▶ [What is expected] Take each line below that has "Hget" and copy it.

▶ [Data for this task]
• • • • •
Lemma delivered_0 net f aps : wf_paths net f → choice_ok f aps → delivered f aps 0 = 0.
Proof.
  intros Hw [_ Hc]. unfold delivered. rewrite filter_none; [done|].
  apply Forall_forall. intros p Hp. rewrite Forall_forall in Hc. specialize (Hc p Hp).
  destruct (lookup_lt_is_Some_2 _ _ Hc) as [q Hq]. unfold path_len. rewrite Hq. simpl.
  pose proof (wp_head _ _ Hw q (list_elem_of_lookup_2 _ _ _ Hq)). destruct q; [done|]. simpl. lia.
Qed.

(** * The counters of a flow *)

(** [cur s] shares of message [s] have arrived: a message is awaited until
    all [K] have, and then counted. *)
Definition flow_counts (f : PHFlow) (cur : nat → nat) : Prop :=
  (∀ s, Dict.get (shares_received f) s =
     if decide (s < seq_num f ∧ cur s ≠ ph_K f) then Some (cur s) else None) ∧
  Dict.wf (shares_received f) ∧
  messages_rx f = length (filter (λ s, cur s = ph_K f) (seq 0 (seq_num f))).

Lemma filter_seq_flip (P Q : nat → Prop) `{∀ x, Decision (P x)} `{∀ x, Decision (Q x)} n s :
  s < n → ¬ P s → Q s → (∀ x, x ≠ s → P x ↔ Q x) →
  length (filter Q (seq 0 n)) = S (length (filter P (seq 0 n))).
Proof.
  intros Hs HP HQ Hother.
  assert (∀ l, s ∉ l → length (filter Q l) = length (filter P l)) as Hl.
  { induction l as [|x l IH]; intros Hn; [done|]. rewrite !filter_cons.
    assert (x ≠ s) as Hx by set_solver. specialize (Hother x Hx).
    repeat case_decide; simpl; rewrite ?IH; try tauto; set_solver. }
  assert (s ∈ seq 0 n) as Hin by (apply elem_of_seq; lia).
  apply list_elem_of_split in Hin as (l1 & l2 & Heq). pose proof (NoDup_seq_nat 0 n) as Hnd.
  rewrite Heq in Hnd |- *. apply NoDup_app in Hnd as (_ & Hd & Hnd2). apply NoDup_cons in Hnd2 as [Hn2 _].
  rewrite !filter_app, !filter_cons, !length_app.
  rewrite (decide_True (P := Q s)), (decide_False (P := P s)) by done. simpl.
  rewrite !Hl; [lia|done|]. intros Hin. apply (Hd s Hin). left.
Qed.

Lemma receive_share_counts f cur s :
  flow_counts f cur → sh_seq s < seq_num f → cur (sh_seq s) < ph_K f →
  ∃ f', receive_share f s = Ok f' ∧ same_static f f' ∧ seq_num f' = seq_num f ∧
    messages_tx f' = messages_tx f ∧ active_paths f' = active_paths f ∧
    flow_counts f' (λ x, if decide (x = sh_seq s) then S (cur x) else cur x).
Proof.
  intros (Hget & Hwf & Hrx) Hs Hlt. unfold receive_share.
  assert (Dict.getitem (shares_received f) (sh_seq s) = Ok (cur (sh_seq s))) as ->.
  { apply Dict.getitem_Ok. rewrite Hget, decide_True; [done|]. split; [done|lia]. }
  simpl. case_bool_decide as HK.
  - eexists. split; [done|]. split_and!; [by split_and!|done..|]. split_and!; simpl.
    + intros x. destruct (decide (x = sh_seq s)) as [->|Hne].
      * rewrite Dict.get_del_eq by (by apply Dict.wf_set). rewrite decide_False; [done|].
        rewrite HK. naive_solver.
      * rewrite Dict.get_del_ne, Dict.get_set_ne, Hget by done. done.
    + apply Dict.wf_del, Dict.wf_set, Hwf.
    + rewrite Hrx. symmetry. apply (filter_seq_flip _ _ _ (sh_seq s)); [done|lia| |].
      * by rewrite decide_True.
      * intros x Hx. by rewrite decide_False.
  - eexists. split; [done|]. split_and!; [by split_and!|done..|]. split_and!; simpl.
    + intros x. rewrite Dict.get_set. case_decide as Hx; [subst x|].
      * rewrite (decide_True (P := sh_seq s = sh_seq s)) by done.
        rewrite decide_True; [done|]. split; [done|lia].
      * rewrite Hget. by rewrite (decide_False (P := x = sh_seq s)) by done.
    + by apply Dict.wf_set.
    + rewrite Hrx. f_equal. apply list_filter_iff. intros x.
      case_decide as Hx; [subst x|done]. lia.
Qed.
• • • • •
▶ [Answer section]
  intros (Hget & Hwf & Hrx) Hs Hlt. unfold receive_share.
  { apply Dict.getitem_Ok. rewrite Hget, decide_True; [done|]. split; [done|lia]. }
      * rewrite Dict.get_del_ne, Dict.get_set_ne, Hget by done. done.
      * rewrite Hget. by rewrite (decide_False (P := x = sh_seq s)) by done.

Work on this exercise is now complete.